Entonces Madara le abrazó y se besó la frente.

—¿Te duele? ¿Te hice mucho daño anoche?

—n… no es eso…—murmuró Zetsu

¿Por qué había vuelto Madara? ¿Por qué parecía tan preocupado?

—¿hice algo mal?—preguntó con un tono que denotaba preocupación acariciando la mejilla de Zetsu.

—n… solo que pensé que te habías ido y…

Madara sonrió.

—Zetsu—chan… idiota—dijo con una sonrisa.

—¡Dije que me dejaras de llamar así! Viej…

Lo que estaba diciendo quedó callado por los labios de Madara que empezó a devorar los suyos.

Madara comenzó a besar el cuello del bicolor.

—Si me disculpas… tengo… que… irme…—dijo Madara entre besos.

Zetsu gruñó cuando el Uchiha se separó de él.

—Nos vemos luego…—dijo Madara marchándose—A… si se te ocurre irte de Akatsuki de nuevo te encerraré y haré que Kabuto de vigile ¿claro?

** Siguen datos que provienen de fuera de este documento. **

(** C3: compare returns 0 when both arguments are NULL; a nonzero
    value, the same for either side, when exactly one is NULL; and for
    two strings the lexicographic comparison of their bytes, which is
    0 exactly when the contents are equal. *)
Theorem sl_compare_string_spec (a b : Z) (s : state) :
  sl_compare_string NULL NULL s = Some (0, s) ∧
  (a ≠ NULL →
     ∃ r, r ≠ 0 ∧ sl_compare_string NULL a s = Some (r, s)
                ∧ sl_compare_string a NULL s = Some (r, s)) ∧
  (∀ ca cb,
     a ≠ NULL → b ≠ NULL →
     string_at (st_heap s) a = Some ca →
     string_at (st_heap s) b = Some cb →
     sl_compare_string a b s = Some (strcmp_bytes ca cb, s) ∧
     (strcmp_bytes ca cb = 0 ↔ ca = cb)).
Proof.
  split; [done|]. split.
  - intros Ha. exists 1. split; [done|].
    apply Z.eqb_neq in Ha. unfold sl_compare_string, ret. simpl.
    rewrite Ha. by split.
  - intros ca cb Ha Hb Hca Hcb. split.
    + apply Z.eqb_neq in Ha, Hb. munfold. rewrite Ha, Hb. simpl.
      by rewrite Hca, Hcb.
    + unfold string_at in Hca, Hcb.
      destruct (st_heap s !! a) as [ba|]; [|done].
      destruct (st_heap s !! b) as [bb|]; [|done]. simpl in *.
      apply scan_cstr_Some in Hca as [Hca _], Hcb as [Hcb _].
      by apply strcmp_bytes_zero.
Qed.

(** ** Release *)

Lemma repeat_call_noop (m : M unit) (s : state) (n : nat) :
  m s = Some (tt, s) → repeat_call n m s = Some (tt, s).
Proof.
  intros Hm. induction n as [|n IH]; simpl; [done|].
  unfold bind. by rewrite Hm.
Qed.

(** C5: release called with NULL does nothing: it returns normally and
    leaves the whole state (heap, ledger, error stream) as it was, once
    or any number of times in a row; the same holds for the tracked
    release of the debug build. *)
Theorem sl_free_null_noop (n : nat) (s : state) :
  sl_free NULL s = Some (tt, s) ∧
  repeat_call n (sl_free NULL) s = Some (tt, s) ∧
  (∀ file line, repeat_call n (sl_debug_free NULL file line) s = Some (tt, s)).
Proof.
  split; [done|]. split; [by apply repeat_call_noop|].
  intros file line. by apply repeat_call_noop.
Qed.



(** ** The platform's limits *)

Context {HP : PlatformOk P}.

Lemma size_limits : SIZE_MAX = 2 * PTRDIFF_MAX + 1 ∧ 32767 ≤ PTRDIFF_MAX.
Proof.
  pose proof size_bits_min as Hmin. unfold SIZE_MAX, PTRDIFF_MAX.
  assert (2 ^ size_bits = 2 * 2 ^ (size_bits - 1)) as ->.
  { rewrite <- Z.pow_succ_r by lia. f_equal. lia. }
  assert (2 ^ 15 ≤ 2 ^ (size_bits - 1)) by (apply Z.pow_le_mono_r; lia).
  lia.
Qed.

Lemma wrap_small (x : Z) : 0 ≤ x ≤ SIZE_MAX → wrap x = x.
Proof. unfold wrap, SIZE_MAX. intros H. apply Z.mod_small. lia. Qed.

Lemma string_at_inv (h : gmap Z block) p cs :
  string_at h p = Some cs →
  ∃ b, h !! p = Some b ∧ scan_cstr (blk_init b) = Some cs.
Proof.
  unfold string_at. destruct (h !! p) as [b|]; simpl; [|done].
  intros H. by exists b.
Qed.

(** A string in a well-formed heap, terminator included, fits an object. *)
Lemma string_length_bound (h : gmap Z block) p cs :
  heap_wf h → string_at h p = Some cs →
  Z.of_nat (length cs) + 1 ≤ PTRDIFF_MAX.
Proof.
  intros Hwf H. apply string_at_inv in H as (b & Hb & Hs).
  apply scan_cstr_length in Hs. destruct (Hwf p b Hb) as [_ Hok].
  unfold block_ok in Hok. lia.
Qed.

(** ** Allocation *)

Lemma malloc_spec (n : Z) (s : state) :
  heap_wf (st_heap s) →
  (host_pick (st_heap s) n = NULL ∧ malloc n s = Some (NULL, s)) ∨
  (∃ p, host_pick (st_heap s) n = p ∧ p ≠ NULL ∧ st_heap s !! p = None ∧
        0 < p ≤ SIZE_MAX ∧ 0 ≤ n ≤ PTRDIFF_MAX ∧
        malloc n s = Some (p, set_heap (<[p := Block n []]> (st_heap s)) s)).
Proof.
  intros Hwf. munfold.
  destruct (host_pick (st_heap s) n =? NULL) eqn:E.
  - left. by apply Z.eqb_eq in E.
  - right. apply Z.eqb_neq in E.
    destruct (host_pick_ok _ n Hwf E) as (? & ? & ?). eauto 10.
Qed.
Lemma list_remove_skip (r : task_ref) (l1 : list task) (t : task) (l2 : list task) :
  Forall (fun x => id_matches r x = false) l1 ->
  id_matches r t = true ->
  list_remove t (l1 ++ t :: l2) = l1 ++ l2.
Proof.
  intros Hl1 Ht. induction Hl1 as [|x l1 Hx _ IH]; simpl.
  - assert (E : task_eqb t t = true) by now apply task_eqb_eq.
    now rewrite E.
  - destruct (task_eqb x t) eqn:E.
    + apply task_eqb_eq in E. congruence.
    + now rewrite IH.
Qed.

Lemma set_done_first_skip (r : task_ref) (l1 : list task) (t : task) (l2 : list task) :
  Forall (fun x => id_matches r x = false) l1 ->
  id_matches r t = true ->
  set_done_first r (l1 ++ t :: l2)
  = Some (mkTask (id t) (title t) (u "done") (created_at t),
          l1 ++ mkTask (id t) (title t) (u "done") (created_at t) :: l2).
Proof.
  intros Hl1 Ht. induction Hl1 as [|x l1 Hx _ IH]; simpl.
  - now rewrite Ht.
  - now rewrite Hx, IH.
Qed.

(** [remove_task] drops the earliest task with the given id and nothing else. *)
Lemma remove_task_earliest (r : task_ref) l1 t l2 f :
  Forall (fun x => id_matches r x = false) l1 ->
  id_matches r t = true ->
  remove_task r (mkStore (l1 ++ t :: l2) f)
  = (u "Removed task: " ++ title t, mkStore (l1 ++ l2) (Some (l1 ++ l2))).
Proof.
  intros Hl1 Ht. unfold remove_task, _save_tasks. simpl tasks.
  rewrite (find_skip _ _ _ l2 Hl1 Ht), (list_remove_skip _ _ _ l2 Hl1 Ht). reflexivity.
Qed.

(** [mark_done] changes the earliest task with the given id and nothing else. *)
Lemma mark_done_earliest (r : task_ref) l1 t l2 f :
  Forall (fun x => id_matches r x = false) l1 ->
  id_matches r t = true ->
  mark_done r (mkStore (l1 ++ t :: l2) f)
  = (u "Marked done: " ++ title t,
     let l := l1 ++ mkTask (id t) (title t) (u "done") (created_at t) :: l2 in
     mkStore l (Some l)).
Proof.
  intros Hl1 Ht. unfold mark_done, _save_tasks. simpl tasks.
  rewrite (set_done_first_skip _ _ _ l2 Hl1 Ht). reflexivity.
Qed.

Section Claims.
Context {U : UnicodeDB}.
Variable now : pystr.

(** C3. Starting from the empty store, [add_task("Buy milk")] succeeds and
    [get_tasks()] is then exactly one task titled "Buy milk" with status
    "pending"; [mark_done(1)] turns its status into "done"; [remove_task(1)]
    leaves the list empty; a second [remove_task(1)] answers
    "Task not found" and changes nothing. *)
Theorem todo_round_trip :
  let (m1, s1) := add_task now (u "Buy milk") empty_store in
  let (m2, s2) := mark_done (RefInt 1) s1 in
  let (m3, s3) := remove_task (RefInt 1) s2 in
  let (m4, s4) := remove_task (RefInt 1) s3 in
  m1 = u "Task added: Buy milk" /\
  get_tasks None s1 = [mkTask 1 (u "Buy milk") (u "pending") now] /\
  m2 = u "Marked done: Buy milk" /\
  get_tasks None s2 = [mkTask 1 (u "Buy milk") (u "done") now] /\
  m3 = u "Removed task: Buy milk" /\
  get_tasks None s3 = [] /\
  m4 = u "Task not found" /\
  s4 = s3.
Proof.
  set (t := mkTask 1 (u "Buy milk") (u "pending") now).
  set (t' := mkTask 1 (u "Buy milk") (u "done") now).
  assert (E1 : add_task now (u "Buy milk") empty_store
               = (u "Task added: Buy milk", mkStore [t] (Some [t]))) by reflexivity.
  assert (E2 : mark_done (RefInt 1) (mkStore [t] (Some [t]))
               = (u "Marked done: Buy milk", mkStore [t'] (Some [t']))) by reflexivity.
  pose proof (remove_task_earliest (RefInt 1) [] t' [] (Some [t'])
                (Forall_nil _) eq_refl) as E3.
  simpl app in E3.
  rewrite E1, E2, E3. simpl.
  repeat split; reflexivity.
Qed.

—si…si—dijeron ambas mitades.

Quién sabe, quizás no siempre se es una herramienta en el mundo ninja, a veces, si que le importas a alguien que tienes a tu lado. Quizás quien menos sospeches se lanzará a protegerte, o te besará, o te dirá que te quiere, quizás no es un día tan gris, quizás el mundo ninja tiene sentimiento, quizás ser de dos colores sea erótico, quizás el pelo verde sea bonito, quizás el canibalismo sea normal, quizás no sea un simple experimento, quizás… alguien, aun que solo sea una persona, le vea como un ser humano.

"No, qué tontería" pensó Zetsu deshaciéndose de esos pensamientos. Una espada es siempre una espada, igual que es será siempre un mero objeto.

Pero quién sabe, quizás… y solo quizás… Zetsu se equivoque.

FIN:D

*esta palabra no existe, es un intento de Madara por describir algo para lo que no hay palabras XD.